About this exercise:
Exact copies are required of the lines from the line containing "(** The difficulty" through the final line of the listing, both included, and of no other lines.

[Opening Entries shown section]

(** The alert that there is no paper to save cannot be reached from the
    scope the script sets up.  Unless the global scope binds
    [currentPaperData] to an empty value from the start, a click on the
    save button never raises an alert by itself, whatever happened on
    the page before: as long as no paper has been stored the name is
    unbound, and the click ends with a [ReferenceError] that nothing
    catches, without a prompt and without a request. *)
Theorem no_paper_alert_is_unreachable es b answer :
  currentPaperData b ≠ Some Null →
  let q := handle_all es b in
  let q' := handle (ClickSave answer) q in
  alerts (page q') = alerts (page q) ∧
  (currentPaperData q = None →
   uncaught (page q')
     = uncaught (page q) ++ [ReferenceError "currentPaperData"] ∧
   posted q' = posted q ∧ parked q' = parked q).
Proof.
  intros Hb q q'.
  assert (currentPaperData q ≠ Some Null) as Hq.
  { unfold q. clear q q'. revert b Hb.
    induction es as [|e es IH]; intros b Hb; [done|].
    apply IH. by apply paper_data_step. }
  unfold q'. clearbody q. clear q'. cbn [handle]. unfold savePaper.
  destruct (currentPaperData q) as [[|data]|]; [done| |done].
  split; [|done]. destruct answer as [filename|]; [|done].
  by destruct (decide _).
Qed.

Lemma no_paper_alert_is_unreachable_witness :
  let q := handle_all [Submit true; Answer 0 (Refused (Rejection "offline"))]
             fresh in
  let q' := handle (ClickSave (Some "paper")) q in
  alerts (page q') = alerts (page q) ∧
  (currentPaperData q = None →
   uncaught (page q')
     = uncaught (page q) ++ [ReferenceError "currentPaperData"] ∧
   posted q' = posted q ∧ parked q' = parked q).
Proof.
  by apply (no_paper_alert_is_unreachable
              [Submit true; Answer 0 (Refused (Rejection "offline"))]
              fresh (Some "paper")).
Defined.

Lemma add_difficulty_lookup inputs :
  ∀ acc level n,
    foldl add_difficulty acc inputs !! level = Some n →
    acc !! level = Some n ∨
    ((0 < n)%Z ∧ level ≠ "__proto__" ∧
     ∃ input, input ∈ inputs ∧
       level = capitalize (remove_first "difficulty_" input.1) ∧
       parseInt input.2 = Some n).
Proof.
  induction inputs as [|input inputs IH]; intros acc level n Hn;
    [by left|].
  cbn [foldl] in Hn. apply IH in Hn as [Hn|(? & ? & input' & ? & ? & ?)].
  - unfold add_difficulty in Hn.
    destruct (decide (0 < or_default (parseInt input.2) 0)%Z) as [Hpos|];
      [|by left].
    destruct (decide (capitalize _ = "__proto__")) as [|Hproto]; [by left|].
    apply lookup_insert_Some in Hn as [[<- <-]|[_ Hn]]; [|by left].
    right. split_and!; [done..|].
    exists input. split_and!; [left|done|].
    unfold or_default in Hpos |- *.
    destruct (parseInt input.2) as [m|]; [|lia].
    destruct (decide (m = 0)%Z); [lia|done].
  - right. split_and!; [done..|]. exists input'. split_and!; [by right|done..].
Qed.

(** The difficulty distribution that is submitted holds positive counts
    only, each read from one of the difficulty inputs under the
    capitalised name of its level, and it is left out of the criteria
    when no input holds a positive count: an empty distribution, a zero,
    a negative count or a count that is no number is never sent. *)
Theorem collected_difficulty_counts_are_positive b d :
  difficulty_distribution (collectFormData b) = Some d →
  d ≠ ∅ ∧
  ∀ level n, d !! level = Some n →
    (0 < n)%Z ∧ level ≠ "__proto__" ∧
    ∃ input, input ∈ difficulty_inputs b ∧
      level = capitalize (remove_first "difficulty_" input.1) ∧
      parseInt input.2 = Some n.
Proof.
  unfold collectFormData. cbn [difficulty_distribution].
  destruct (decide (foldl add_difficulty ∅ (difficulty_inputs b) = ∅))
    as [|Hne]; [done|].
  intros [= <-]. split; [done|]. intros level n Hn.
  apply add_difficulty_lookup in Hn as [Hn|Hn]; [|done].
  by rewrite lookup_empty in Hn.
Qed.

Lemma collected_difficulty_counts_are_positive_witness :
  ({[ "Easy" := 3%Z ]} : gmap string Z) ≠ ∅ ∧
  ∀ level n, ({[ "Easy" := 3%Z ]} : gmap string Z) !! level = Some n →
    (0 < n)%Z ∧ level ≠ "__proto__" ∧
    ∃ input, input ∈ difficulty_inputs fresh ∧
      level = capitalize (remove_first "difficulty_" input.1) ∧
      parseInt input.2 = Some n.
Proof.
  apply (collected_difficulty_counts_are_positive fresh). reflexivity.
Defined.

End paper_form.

[Closing Entries shown section]

Answer to the problem:
(** The difficulty distribution that is submitted holds positive counts
    only, each read from one of the difficulty inputs under the
    capitalised name of its level, and it is left out of the criteria
    when no input holds a positive count: an empty distribution, a zero,
    a negative count or a count that is no number is never sent. *)
Theorem collected_difficulty_counts_are_positive b d :
  difficulty_distribution (collectFormData b) = Some d →
  d ≠ ∅ ∧
  ∀ level n, d !! level = Some n →
    (0 < n)%Z ∧ level ≠ "__proto__" ∧
    ∃ input, input ∈ difficulty_inputs b ∧
      level = capitalize (remove_first "difficulty_" input.1) ∧
      parseInt input.2 = Some n.
Proof.
  unfold collectFormData. cbn [difficulty_distribution].
  destruct (decide (foldl add_difficulty ∅ (difficulty_inputs b) = ∅))
    as [|Hne]; [done|].
  intros [= <-]. split; [done|]. intros level n Hn.
  apply add_difficulty_lookup in Hn as [Hn|Hn]; [|done].
  by rewrite lookup_empty in Hn.
Qed.

Lemma collected_difficulty_counts_are_positive_witness :
  ({[ "Easy" := 3%Z ]} : gmap string Z) ≠ ∅ ∧
  ∀ level n, ({[ "Easy" := 3%Z ]} : gmap string Z) !! level = Some n →
    (0 < n)%Z ∧ level ≠ "__proto__" ∧
    ∃ input, input ∈ difficulty_inputs fresh ∧
      level = capitalize (remove_first "difficulty_" input.1) ∧
      parseInt input.2 = Some n.
Proof.
  apply (collected_difficulty_counts_are_positive fresh). reflexivity.
Defined.

End paper_form.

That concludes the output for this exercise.